A figure of thought (figura sententiae; σχῆμα διανοίας schema dianoias) is a rhetorical device sometimes distinguished from figure of speech. In another sense, the term has been used in the study of diagrams and drawings.

==Application to Latin literature==
It may be difficult to draw the distinction between figures of speech and figures of thought, especially when the primary area of inquiry is poetry rather than a prose composition, which adheres to the rules of rhetorical theory that were for the most part created in their fullest articulation in the age of Quintilian (c. 35 – c. 100). In their approach to language, the Roman poets (Horace, Catullus, Propertius, Tibullus) did not distinguish between inventio and elocutio, which explains somewhat our confusion between figures of thought and figures of speech. The latter are exemplified most immediately by conceptual substitutions, such as metaphor or synecdoche, but if we consider not just the mere linguistic aspect of the substitution and focus most closely on the concepts themselves, then we may perceive the comprehensiveness of the conceptual for the poet, who operates with words to extend and amplify the potential semantics of poetic output.

==Uses of the term==
Ananda Coomaraswamy used the term in relation to the philosophy of Plato:

"Plato’s dialectic makes continual use of figures of speech, which are really figures of thought."

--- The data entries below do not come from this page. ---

Lemma containing_packet_allowed_witness :
  exists t' ls,
    allowHeader (mkHeader demoName 9000000 13990000 100 500) demoTwo = Ok (true, t', ls).
Proof.
  apply (containing_packet_allowed (mkHeader demoName 9000000 13990000 100 500)
           (ListBuffer.mk 3 [demoHeaderAt 10; demoHeaderAt 12]) demoTwo demoTwo_ok).
  - split; simpl; [done|lia|lia|]. change (2 ^ 31) with 2147483648. lia.
  - unfold modern. change (2 ^ 63) with 9223372036854775808. simpl. lia.
  - reflexivity.
  - unfold modern. change (2 ^ 63) with 9223372036854775808.
    repeat constructor; simpl; lia.
Defined.

Definition demoEstimating : DemoTester := mkDuplicate ∅ ∅ ∅ 60 0 120 100 true true.

Lemma single_sample_undefined_witness :
  newDuration 120 60 = Ok demoEstimating /\
  allowHeader (mkHeader demoName 10000000 10000000 1 1) demoEstimating = Undef.
Proof.
  split; [reflexivity|].
  apply single_sample_undefined; [reflexivity|reflexivity| |reflexivity|simpl; lia].
  split; simpl; [done|lia|lia|]. change (2 ^ 31) with 2147483648. lia.
Defined.

(** ** Reports

    [logBadData] writes at most two lines, one for each set of channels; the
    decision may write lines of its own before them, with other beginnings. *)
Definition is_report (l : line) : bool :=
  match l with
  | Info s => String.prefix "Duplicate packets detected for:" s
              || String.prefix "Bad timing detected for:" s
  | _ => false
  end.
(* ===== verification/Authentication.v ===== *)
(** * Authentication

    messaging/authentication (the credentials and [IAuthenticator]) and
    messaging/zeromq/authentication (grasslands.cpp, zapOptions.cpp,
    service.cpp).  Keys and message parts are byte strings. *)
From Stdlib Require Import ZArith Ascii String Lia.
From stdpp Require Import base tactics list gmap strings pretty.
From S2P Require Import Prelude Interfaces.

Open Scope string_scope.
Open Scope Z_scope.

(** ** Credentials *)
Module Credential.
Record UserNameAndPassword := mkUser {
  mUserName : string;
  mPassword : string;
  mHavePassword : bool
}.

Definition userName (userName : string) : outcome UserNameAndPassword :=
  throw_if (str_empty userName) (InvalidArgument "User name is empty");;
  Ok (mkUser userName "" false).
Definition userNameAndPassword (userName password : string) : outcome UserNameAndPassword :=
  throw_if (str_empty userName) (InvalidArgument "User name is empty");;
  Ok (if negb (str_empty password) then mkUser userName password true
      else mkUser userName "" false).
Definition clearUser (c : UserNameAndPassword) : UserNameAndPassword := mkUser "" "" false.
Definition getUserName (c : UserNameAndPassword) : outcome string :=
  throw_if (str_empty (mUserName c)) (RuntimeError "User name not set");; Ok (mUserName c).
Definition getPassword (c : UserNameAndPassword) : option string :=
  if mHavePassword c then Some (mPassword c) else None.

Record KeyPair := mkKeyPair { mPublicKey : string; mPrivateKey : string }.

Definition publicKey (publicKey : string) : outcome KeyPair :=
  throw_if (str_empty publicKey) (InvalidArgument "Public key is empty");;
  Ok (mkKeyPair publicKey "").
Definition keyPair (publicKey privateKey : string) : outcome KeyPair :=
  throw_if (str_empty publicKey) (InvalidArgument "Public key is empty");;
  Ok (mkKeyPair publicKey privateKey).
Definition getPublicKey (k : KeyPair) : outcome string :=
  throw_if (str_empty (mPublicKey k)) (RuntimeError "Public key not set");; Ok (mPublicKey k).
Definition getPrivateKey (k : KeyPair) : option string :=
  if negb (str_empty (mPrivateKey k)) then Some (mPrivateKey k) else None.
End Credential.
Import Credential.

(** ** The authenticator interface *)
Record IAuthenticator := mkAuthenticator {
  whiteListed : string -> outcome (list line);
  blackListed : string -> outcome (list line);
  authenticateUser : UserNameAndPassword -> outcome (string * list line);
  authenticateKey : KeyPair -> outcome (string * list line)
}.

(** The two forms of [operator()]. *)
Definition applyUser (a : IAuthenticator) (c : UserNameAndPassword) := authenticateUser a c.
Definition applyKey (a : IAuthenticator) (k : KeyPair) := authenticateKey a k.

(** The levels of spdlog: trace 0, debug 1, info 2, ..., off 6.  A line is
    written when its level is at least the level set. *)
Definition level_debug : Z := 1.
Definition level_info : Z := 2.
Definition infoLine (level : Z) (s : string) : list line :=
  if level <=? level_info then [Info s] else [].

(** ** Grasslands: everything comes through *)
Module Grasslands.
Definition blackListed (level : Z) (address : string) : outcome (list line) :=
  Ok (if level_info <=? level
      then infoLine level ("Grasslands address: " +:+ address +:+ " is not blacklisted")
      else []).
Definition whiteListed (level : Z) (address : string) : outcome (list line) :=
  Ok (if level <? level_info
      then infoLine level ("Grasslands address: " +:+ address +:+ " is whitelisted")
      else []).
Definition authenticateUser (level : Z) (c : UserNameAndPassword)
    : outcome (string * list line) :=
  l ← (if level <? level_debug then
         TRY (name ← getUserName c;
              Ok (infoLine level ("User: " +:+ name +:+ " is allowed")))
         CATCH _ => Ok (infoLine level "Grasslands unspecified user is allowed")
       else Ok []);
  Ok ("OK", l).
Definition authenticateKey (level : Z) (k : KeyPair) : outcome (string * list line) :=
  Ok ("OK", if level <? level_debug then infoLine level "Grasslands allowing key" else []).

Definition authenticator (level : Z) : IAuthenticator :=
  mkAuthenticator (whiteListed level) (blackListed level) (authenticateUser level)
    (authenticateKey level).
End Grasslands.

(** ** Socket options

    A null pointer to the socket is [None]. *)
Inductive Protocol := ProtocolGrasslands | ProtocolStrawhouse | ProtocolStonehouse.

(** [if (options == nullptr){throw ...}] *)
Definition nonnull (options : option socket) : outcome socket :=
  match options with
  | None => Throw (RuntimeError "Socket pointer is NULL")
  | Some s => Ok s
  end.

Definition keyToString (key : string) : string := key.

Module GrasslandsClient.
Definition getProtocol : Protocol := ProtocolGrasslands.
Definition isAuthenticationServer : bool := false.
Definition setSocketOptions (options : option socket) : outcome socket := nonnull options.
End GrasslandsClient.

The scholar of Latin literature Gordon Williams (died 2010) published a study titled Figures of Thought in Roman Poetry (1980), stating in the introduction:

"Language was subject to ordering by exhaustive description of vocabulary, syntax, and figures. The content was likewise subject to ordering by the rules of inventio (the technique by which all the latent or inherent possibilities in a given idea or cluster of ideas could be 'discovered' and exploited)."

A collection of drawings by Nikolaus Gansterer (2011) was titled "Drawing a Hypothesis: Figures of Thought".